# Model Interpretation

At this point we have selected the SVM as our preferred model to do the predictions. We will now study its behaviour by analyzing misclassified articles. Hopefully this will give us some insights on the way the model is working.

In [1]:
import pickle
import pandas as pd
import numpy as np
import random

Let's load what we need:

In [4]:
# Dataframe
path_df = "Pickles/df.pickle"
with open(path_df, 'rb') as data:
    df = pickle.load(data)
    
# X_train
path_X_train = "Pickles/X_train.pickle"
with open(path_X_train, 'rb') as data:
    X_train = pickle.load(data)

# X_test
path_X_test = "Pickles/X_test.pickle"
with open(path_X_test, 'rb') as data:
    X_test = pickle.load(data)

# y_train
path_y_train = "Pickles/y_train.pickle"
with open(path_y_train, 'rb') as data:
    y_train = pickle.load(data)

# y_test
path_y_test = "Pickles/y_test.pickle"
with open(path_y_test, 'rb') as data:
    y_test = pickle.load(data)

# features_train
path_features_train = "Pickles/features_train.pickle"
with open(path_features_train, 'rb') as data:
    features_train = pickle.load(data)

# labels_train
path_labels_train = "Pickles/labels_train.pickle"
with open(path_labels_train, 'rb') as data:
    labels_train = pickle.load(data)

# features_test
path_features_test = "Pickles/features_test.pickle"
with open(path_features_test, 'rb') as data:
    features_test = pickle.load(data)

# labels_test
path_labels_test = "Pickles/labels_test.pickle"
with open(path_labels_test, 'rb') as data:
    labels_test = pickle.load(data)
    
# SVM Model
path_model = "Models/best_svc.pickle"
with open(path_model, 'rb') as data:
    svc_model = pickle.load(data)
    
# Category mapping dictionary
category_names={0:'Ambarella Corp.', 1:'Apex.Ai, Inc.', 2:'Box Bot Inc.',
       3:'DiDi Research America, LLC', 4:'Gatik AI Inc.', 5:'Intel Corporation',
       6:'RIDECELL INC', 7:'ThorDrive, Inc.'}

Let's get the predictions on the test set:

In [5]:
predictions = svc_model.predict(features_test)
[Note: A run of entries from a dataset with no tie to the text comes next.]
(** [m_reserved]: the bytes reserved from the domain and not released.  [m_published] and
    [m_accepted]: the commands whose publication succeeded, and those the transport took.
    [m_failed]: [fail] has succeeded.  [m_fault]: freed memory was touched. *)
Record mail := mk_mail {
  m_producer : option tr_rpc_v2_producer;
  m_bodies : list (option tr_producer_body);
  m_threads : list app_thread;
  m_owner : mail_owner;
  m_tx : list nat;
  m_reserved : Z;
  m_published : list mail_command;
  m_accepted : list mail_command;
  m_failed : bool;
  m_fault : bool
}.

Definition m_set_producer (m : mail) (p : option tr_rpc_v2_producer) : mail :=
  mk_mail p (m_bodies m) (m_threads m) (m_owner m) (m_tx m) (m_reserved m) (m_published m) (m_accepted m)
    (m_failed m) (m_fault m).
Definition m_set_memory (m : mail) (bodies : list (option tr_producer_body)) (reserved : Z) (fault : bool) : mail :=
  mk_mail (m_producer m) bodies (m_threads m) (m_owner m) (m_tx m) reserved (m_published m) (m_accepted m)
    (m_failed m) fault.
Definition m_set_thread (m : mail) (k : nat) (t : app_thread) : mail :=
  mk_mail (m_producer m) (m_bodies m) (<[k := t]> (m_threads m)) (m_owner m) (m_tx m) (m_reserved m) (m_published m)
    (m_accepted m) (m_failed m) (m_fault m).
Definition m_set_threads (m : mail) (threads : list app_thread) : mail :=
  mk_mail (m_producer m) (m_bodies m) threads (m_owner m) (m_tx m) (m_reserved m) (m_published m) (m_accepted m)
    (m_failed m) (m_fault m).
Definition m_set_owner (m : mail) (owner : mail_owner) (tx : list nat) : mail :=
  mk_mail (m_producer m) (m_bodies m) (m_threads m) owner tx (m_reserved m) (m_published m) (m_accepted m)
    (m_failed m) (m_fault m).
Definition m_set_log (m : mail) (published accepted : list mail_command) (failed : bool) : mail :=
  mk_mail (m_producer m) (m_bodies m) (m_threads m) (m_owner m) (m_tx m) (m_reserved m) published accepted
    failed (m_fault m).
Definition m_set_fault (m : mail) : mail := m_set_memory m (m_bodies m) (m_reserved m) true.

(** [pthread_cond_broadcast] *)
Definition wake_all (threads : list app_thread) : list app_thread :=
  map (λ t, match t with At_waiting _ timeout => At_waiting false timeout | _ => t end) threads.
Definition m_broadcast (m : mail) (woken : bool) : mail :=
  if woken then m_set_threads m (wake_all (m_threads m)) else m.

(** [tr_buffer_release] of a producer's body: [tr_producer_body_release]. *)
Definition tr_producer_body_release (m : mail) (body : option nat) : mail :=
  match body with
  | None => m
  | Some i =>
      match m_bodies m !! i with
      | Some (Some b) => m_set_memory m (<[i := None]> (m_bodies m)) (m_reserved m - pb_bytes b) (m_fault m)
      | _ => m_set_fault m
      end
  end.

(** The reference is dropped; the last one frees the producer and releases its lease. *)
Definition mail_put (m : mail) (p : tr_rpc_v2_producer) : mail :=
  match tr_rpc_record_producer_put p with
  | Some p => m_set_producer m (Some p)
  | None => m_set_memory (m_set_producer m None) (m_bodies m) (m_reserved m - sizeof_producer) (m_fault m)
  end.

Definition body_data (bodies : list (option tr_producer_body)) (body : option nat) : option (list Z) :=
  match body with Some i => pb_data <$> (bodies !! i ≫= id) | None => None end.

(** The command in the mailbox. *)
Definition pending (bodies : list (option tr_producer_body)) (p : tr_rpc_v2_producer) : list mail_command :=
  if pr_kind p =? 0 then [] else
    [mk_mail_command (pr_kind p) (pr_status p) (body_data bodies (pr_body p))
       (take (Z.to_nat (pr_metadata_size p)) (pr_metadata p))].

Inductive mail_act :=
| Ma_retain (k : nat)
| Ma_release (k : nat)
| Ma_send (k : nat) (message : tr_rpc_bytes)
| Ma_initial (k : nat) (entries : option (list tr_rpc_metadata)) (count : Z)
| Ma_finish (k : nat) (status : Z) (entries : option (list tr_rpc_metadata)) (count : Z)
| Ma_wait (k : nat) (timeout_ms : Z) (context : bool) (deadline : tr_status)
| Ma_step (k : nat) (reserve : tr_status) (alloc : bool) (waited : timedwait_answer)
| Ma_activate
| Ma_take (lock : trylock_answer)
| Ma_send_on_transport (accepted : bool)
| Ma_complete
| Ma_fail (status : Z)
| Ma_close
| Ma_owner_put
| Ma_tx_release (k : nat).

(** A call of thread [k] that ends, or goes on as [t]. *)
Definition enter (m : mail) (k : nat) (r : tr_status * option tr_rpc_v2_producer) (t : app_thread) : mail :=
  let m := m_set_producer m r.2 in if is_ok r.1 then m_set_thread m k t else m.

Definition metadata_encode (entries : option (list tr_rpc_metadata)) (count : Z) : tr_status * list Z * Z :=
  match tr_rpc_v2_metadata_encode entries count (Some (replicate (Z.to_nat TR_RPC_METADATA_MAX_BYTES) 0)) (Some 0) with
  | Some (ret, Some out, Some size) => (ret, out, size)
  | _ => (TR_ERR_INVALID, [], 0)
  end.

(** The next step of the call thread [k] is in. *)
Definition thread_step (m : mail) (p : tr_rpc_v2_producer) (k : nat) (t : app_thread) (reserve : tr_status)
    (alloc : bool) (waited : timedwait_answer) : mail :=
  match t with
  | At_idle | At_gone => m
  | At_reserve data =>
      if is_ok reserve then
        m_set_thread (m_set_memory m (m_bodies m) (m_reserved m + pb_bytes (send_body data)) (m_fault m)) k (At_alloc data)
      else m_set_thread m k (At_publish TR_RPC_RECORD_MESSAGE None [] 0 TR_RPC_STATUS_OK reserve)
  | At_alloc data =>
      if alloc then
        let i := length (m_bodies m) in
        m_set_thread (m_set_memory m (m_bodies m ++ [Some (send_body data)]) (m_reserved m) (m_fault m)) k
          (At_publish TR_RPC_RECORD_MESSAGE (Some i) [] 0 TR_RPC_STATUS_OK TR_OK)
      else
        m_set_thread (m_set_memory m (m_bodies m) (m_reserved m - pb_bytes (send_body data)) (m_fault m)) k
          (At_publish TR_RPC_RECORD_MESSAGE None [] 0 TR_RPC_STATUS_OK TR_ERR_NOMEM)
  | At_encode kind status entries count =>
      let '(ret, encoded, size) := metadata_encode entries count in
      m_set_thread m k (At_publish kind None encoded size status ret)
  | At_publish kind body metadata size status result =>
      let '(ret, p, rest) := tr_producer_publish p kind body metadata size status result in
      let m := if is_ok ret then m_set_log m (m_published m ++ [mk_mail_command kind status (body_data (m_bodies m) body)
        (take (Z.to_nat size) metadata)]) (m_accepted m) (m_failed m) else m in
      tr_producer_body_release (m_broadcast (m_set_thread (m_set_producer m (Some p)) k At_idle) true) rest
  | At_waiting asleep timeout =>
      let after := if asleep then wait_resume p waited else None in
      match after with
      | Some _ => m_set_thread m k At_idle
      | None => m_set_thread m k (match wait_check p timeout with Some _ => At_idle | None => At_waiting true timeout end)
      end
  | At_releasing => mail_put (m_set_thread m k At_gone) p
  end.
Now we'll create the Test Set dataframe with the actual and predicted categories:

In [7]:
# Indexes of the test set
index_X_test = X_test.index

# We get them from the original df
df_test = df.loc[index_X_test]

# Add the predictions
df_test['Prediction'] = predictions

# Clean columns
df_test = df_test[['DESCRIPTION OF FACTS CAUSING DISENGAGEMENT', 'Manufacturer', 'Category_Code', 'Prediction']]

# Decode
df_test['Category_Predicted'] = df_test['Prediction']
df_test = df_test.replace({'Category_Predicted':category_names})

# Clean columns again
df_test = df_test[['DESCRIPTION OF FACTS CAUSING DISENGAGEMENT', 'Manufacturer', 'Category_Predicted']]

In [8]:
df_test.head()

Unnamed: 0,DESCRIPTION OF FACTS CAUSING DISENGAGEMENT,Manufacturer,Category_Predicted
356,Software Discrepancy,Intel Corporation,Intel Corporation
434,Reckless driving road user that came from behi...,"ThorDrive, Inc.",Box Bot Inc.
429,Incorrect behavior prediction of other partici...,"ThorDrive, Inc.",Box Bot Inc.
262,Software Discrepancy,Intel Corporation,Intel Corporation
181,Need to manually drive around car stopped in lane,Box Bot Inc.,Box Bot Inc.
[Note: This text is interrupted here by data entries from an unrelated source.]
Lemma run_app_frame base a c v : env_ok base v → app_ok a → cl_receiving c = true → cl_sending c = false →
  rs_initialized (cl_state c) = true →
  app_frame base c v (run_app a c v).1 (run_app a c v).2.
Proof.
  revert c v. induction a as [|h md body k IH|status k IH]; intros c v Hv Ha Hr Hs Hi; cbn [run_app].
  - by apply app_frame_refl.
  - destruct Ha as [Hh Hk]. destruct (stream_send c v h md body) as [[[ret body'] c1] v1] eqn:E.
    assert (app_frame base c v c1 v1) as Hf.
    { apply (stream_send_spec base) in E as [(_ & _ & -> & El & _ & Hv1)|(_ & _ & hd & c2 & v2 & _ & Hsa & En)]; try done.
      - split; [| |done].
        + exists (cl_state c). by rewrite set_state_same.
        + exists []. by rewrite app_nil_r.
      - destruct Hsa as [Hopen (next & Happ & ->) _ Hlog _ Hv2]. rewrite notify_receiving in En by done.
        injection En as -> ->. apply apply_initialized in Happ as [_ Hi']. split; [| |done].
        + exists next. split_and!; try done. by rewrite Hopen.
        + eexists. split; [done|apply sent_log_events]. }
    destruct (app_frame_flags _ _ _ _ _ Hf) as (E1 & E2 & E3).
    eapply app_frame_trans; [done|]. apply IH; [apply Hf|apply Hk|congruence..].
  - unfold stream_abort. rewrite Hs. pose proof (abort_cases (cl_state c) status Hi) as Hab.
    destruct (tr_rpc_record_state_abort _ _) as [ret o]. destruct Hab as (s & -> & Hi' & Hcase). simpl.
    assert (app_frame base c v (set_state c s) v) as Hf.
    { split; [| |done]; [|exists []; by rewrite app_nil_r]. exists s. split_and!; try done.
      intros H. destruct Hcase as [(_ & Hf & _)|(_ & ->)]; congruence. }
    rewrite Hr. simpl. rewrite notify_receiving by done.
    assert (∀ r, app_frame base c v (run_app (k r) (set_state c s) v).1 (run_app (k r) (set_state c s) v).2) as Hk.
    { intros r. eapply app_frame_trans; [done|]. by apply IH; try apply Ha. }
    case_if; apply Hk.
Qed.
Let's get the misclassified articles:

In [9]:
condition = (df_test['Manufacturer'] != df_test['Category_Predicted'])

df_misclassified = df_test[condition]

df_misclassified.head(3)

Unnamed: 0,DESCRIPTION OF FACTS CAUSING DISENGAGEMENT,Manufacturer,Category_Predicted
434,Reckless driving road user that came from behi...,"ThorDrive, Inc.",Box Bot Inc.
429,Incorrect behavior prediction of other partici...,"ThorDrive, Inc.",Box Bot Inc.
241,Hardware discrepancy or system fault,Gatik AI Inc.,Box Bot Inc.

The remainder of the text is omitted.